━━ Input data

Lemma data_req_contract L id ch b t :
  layer_ok k L -> ~ undefined_call L (MacDataReq id ch b t) -> ~ sn_collision L (MacDataReq id ch b t) ->
  op_contract true (entity_inv (k + 1)) L (MacDataReq id ch b t).
Proof.
  intros H Hu Hs. pose proof (in_range L _ ch Hu (iff_refl _)) as Hch.
  assert (Ht : forall e, am_target L id (by_lcid ch) = Some e ->
    timed_am L (MacDataReq id ch b t) = Some (rl_current_time L, e)) by (intros e E; simpl; by rewrite E).
  apply timed_contract; [done|intros; by apply (by_lcid_spec k)| | |].
  - intros e E. by apply (not_idle L _ _ e Hu), Ht.
  - intros rb e S e1 E Er He1 Hi Hn. apply (generate_after k rb e S); [done|done|done|].
    destruct (decide (next_apart e1)) as [|Ha]; [done|]. destruct Hs. unfold sn_collision. by rewrite (Ht e E), He1.
  - intros rb e q e1 E Hq Hev. unfold pdu_effect, generate_pdu. apply spec_returns. rewrite bind_bind.
    eapply returns_seq; [by apply (tm_generate_spec e1 q)|]. intros [[n e'] b'] [Hq' Hev']. apply returns_Ret.
    apply (after_tm (k + 1) rb e); [done|done|]. rewrite Hev', Hev. constructor.
Qed.

Lemma recv_sdu_contract L id get op b i t : layer_ok k L -> (forall u, ue_ok k u -> spec true (get u) (finds u)) ->
  ~ undefined_call L op -> (forall e, am_target L id get = Some e -> timed_am L op = Some (rl_current_time L, e)) -> b <> [] ->
  on_target true (entity_inv k) L id get (with_time L (fun e => recv_sdu e b i t)).
Proof.
  intros H Hg Hu Ht Hb. apply timed_contract; [done|done| | |].
  - intros e E. by apply (not_idle L _ _ e Hu), Ht.
  - intros rb e S e1 _ E _ Hi Hn. by apply (recv_sdu_after k rb e S).
  - intros rb e q e1. by apply recv_sdu_tm.
Qed.

Lemma data_ind_contract L id x y ch b :
  layer_ok k L -> call_input L (MacDataInd id x y ch b) -> ~ undefined_call L (MacDataInd id x y ch b) ->
  op_contract true (entity_inv k) L (MacDataInd id x y ch b).
Proof.
  intros H Hin Hu. pose proof (in_range L _ ch Hu (iff_refl _)) as Hch.
  apply timed_contract; [done|intros; by apply (by_lcid_spec k)| | |].
  - intros e E. apply (not_idle L _ _ e Hu). simpl. by rewrite E.
  - intros rb e S e1 E Er He1 Hi Hn. simpl in Hin. rewrite E in Hin. destruct Hin as [Hst|Hs].
    + apply (recv_pdu_after k rb e S); [done|done|done|by left].
    + destruct (Hs e1 He1) as (S' & Hi' & Hs'). apply (recv_pdu_after k rb e S'); [done|done|done|by right].
  - intros rb e q e1 E Hq Hev. destruct (tm_recv_pdu_repr e1 q b Hq) as [Hq' Hev']. apply (after_tm k rb e); [done|eauto|].
    rewrite Hev', Hev. by repeat constructor.
Qed.

Lemma status_contract L op : layer_ok k L -> ~ undefined_call L op ->
  match op with
  | MacStatusInd _ _ | MacBufferOccupancy _ _ _ _ _ => op_contract true (entity_inv k) L op
  | _ => True
  end.
Proof.
  intros H Hu. destruct op; try done; cbn [op_contract].
  - pose proof (in_range L _ channel_id Hu (iff_refl _)). apply clock_contract; [done|intros; by apply (by_lcid_spec k)|].
    intros e E. apply (not_idle L _ _ e Hu). simpl. by rewrite E.
  - pose proof (in_range L _ channel_id Hu (iff_refl _)). pose proof (tick_same L frame subframe) as Ht.
    apply clock_contract; [by eapply same_table_ok|intros; by apply (by_lcid_spec k)|].
    intros e E. apply (not_idle L _ _ e Hu). simpl. by rewrite E.
Qed.

Lemma call_contract L op : layer_ok k L -> call_input L op -> ~ undefined_call L op -> ~ sn_collision L op ->
  ~ sn_length_changed L op -> op_contract true (entity_inv (requests_after op)) L op.
Proof using Hk.
  intros H Hin Hu Hs Hl. pose proof (add_contract L op H Hin) as Hadd. pose proof (status_contract L op H Hu) as Hst.
  destruct op; cbn [requests_after]; try done.
  - by apply data_ind_contract.
  - by apply data_req_contract.
  - eapply recv_sdu_contract; [done| |exact Hu| |done].
    + intros u Hue. apply (get_rb_spec k); [lia|unfold RLC_MAX_DRBS_PER_UE; lia|done].
    + intros e E. simpl. by rewrite E.
  - eapply recv_sdu_contract; [done| |exact Hu| |done].
    + intros u Hue. apply (by_slot_spec k); [|done]. destruct (Z.eqb_spec channel_id 0); [done|].
      destruct (decide (0 <= channel_id <= 3)); [lia|]. destruct Hu. by left.
    + intros e E. simpl. by rewrite E.
  - pose proof (in_range L _ channel_id Hu (iff_refl _)). by apply kept_contract; [|intros; apply (by_lcid_spec k)].
  - pose proof (in_range L _ lc_id Hu (iff_refl _)). by apply reestablishment_contract; [|intros; apply (by_lcid_spec k)].
  - by apply reconfigure_contract.
  - pose proof (in_range L _ channel_id Hu (iff_refl _)). by apply kept_contract; [|intros; apply (by_lcid_spec k)].
  - by apply reestablishment_contract; [|intros; apply (by_slot_spec k); [lia|]].
  - by apply test_contract.
  - cbn [op_contract]. destruct (avg_slot channel_id) as [s|] eqn:Es; [|done]. unfold avg_slot in Es.
    assert (Hr : match s with Srb0 => False | Srb i => 0 <= i < 3 | Drb i => 0 <= i < 32 end).
    { destruct (Z.leb_spec 1 channel_id), (Z.leb_spec channel_id 3), (Z.leb_spec 4 channel_id), (Z.leb_spec channel_id 8);
        simpl in Es; simplify_eq; lia. }
    eapply slot_contract; [done|intros; apply (by_slot_spec k); [by destruct s|done]| |].
    + intros u s' rb E%by_slot_is ->. by subst.
    + intros rb e S. apply (avg_after k).
  - eapply slot_contract; [done|intros; apply (get_rb_spec k); [lia|lia|done]| |].
    + intros u s rb. apply get_rb_is.
    + intros rb e S. apply (stats_after k).
Qed.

━━━━

→ **Exercise prompt**
Starting at the line above that contains "eapply returns_seq; [by", repeat each line exactly up to and including the line that contains "- intros rb e S e1 _", and stop there.

→ **Exercise solution**
    eapply returns_seq; [by apply (tm_generate_spec e1 q)|]. intros [[n e'] b'] [Hq' Hev']. apply returns_Ret.
    apply (after_tm (k + 1) rb e); [done|done|]. rewrite Hev', Hev. constructor.
Qed.

Lemma recv_sdu_contract L id get op b i t : layer_ok k L -> (forall u, ue_ok k u -> spec true (get u) (finds u)) ->
  ~ undefined_call L op -> (forall e, am_target L id get = Some e -> timed_am L op = Some (rl_current_time L, e)) -> b <> [] ->
  on_target true (entity_inv k) L id get (with_time L (fun e => recv_sdu e b i t)).
Proof.
  intros H Hg Hu Ht Hb. apply timed_contract; [done|done| | |].
  - intros e E. by apply (not_idle L _ _ e Hu), Ht.
  - intros rb e S e1 _ E _ Hi Hn. by apply (recv_sdu_after k rb e S).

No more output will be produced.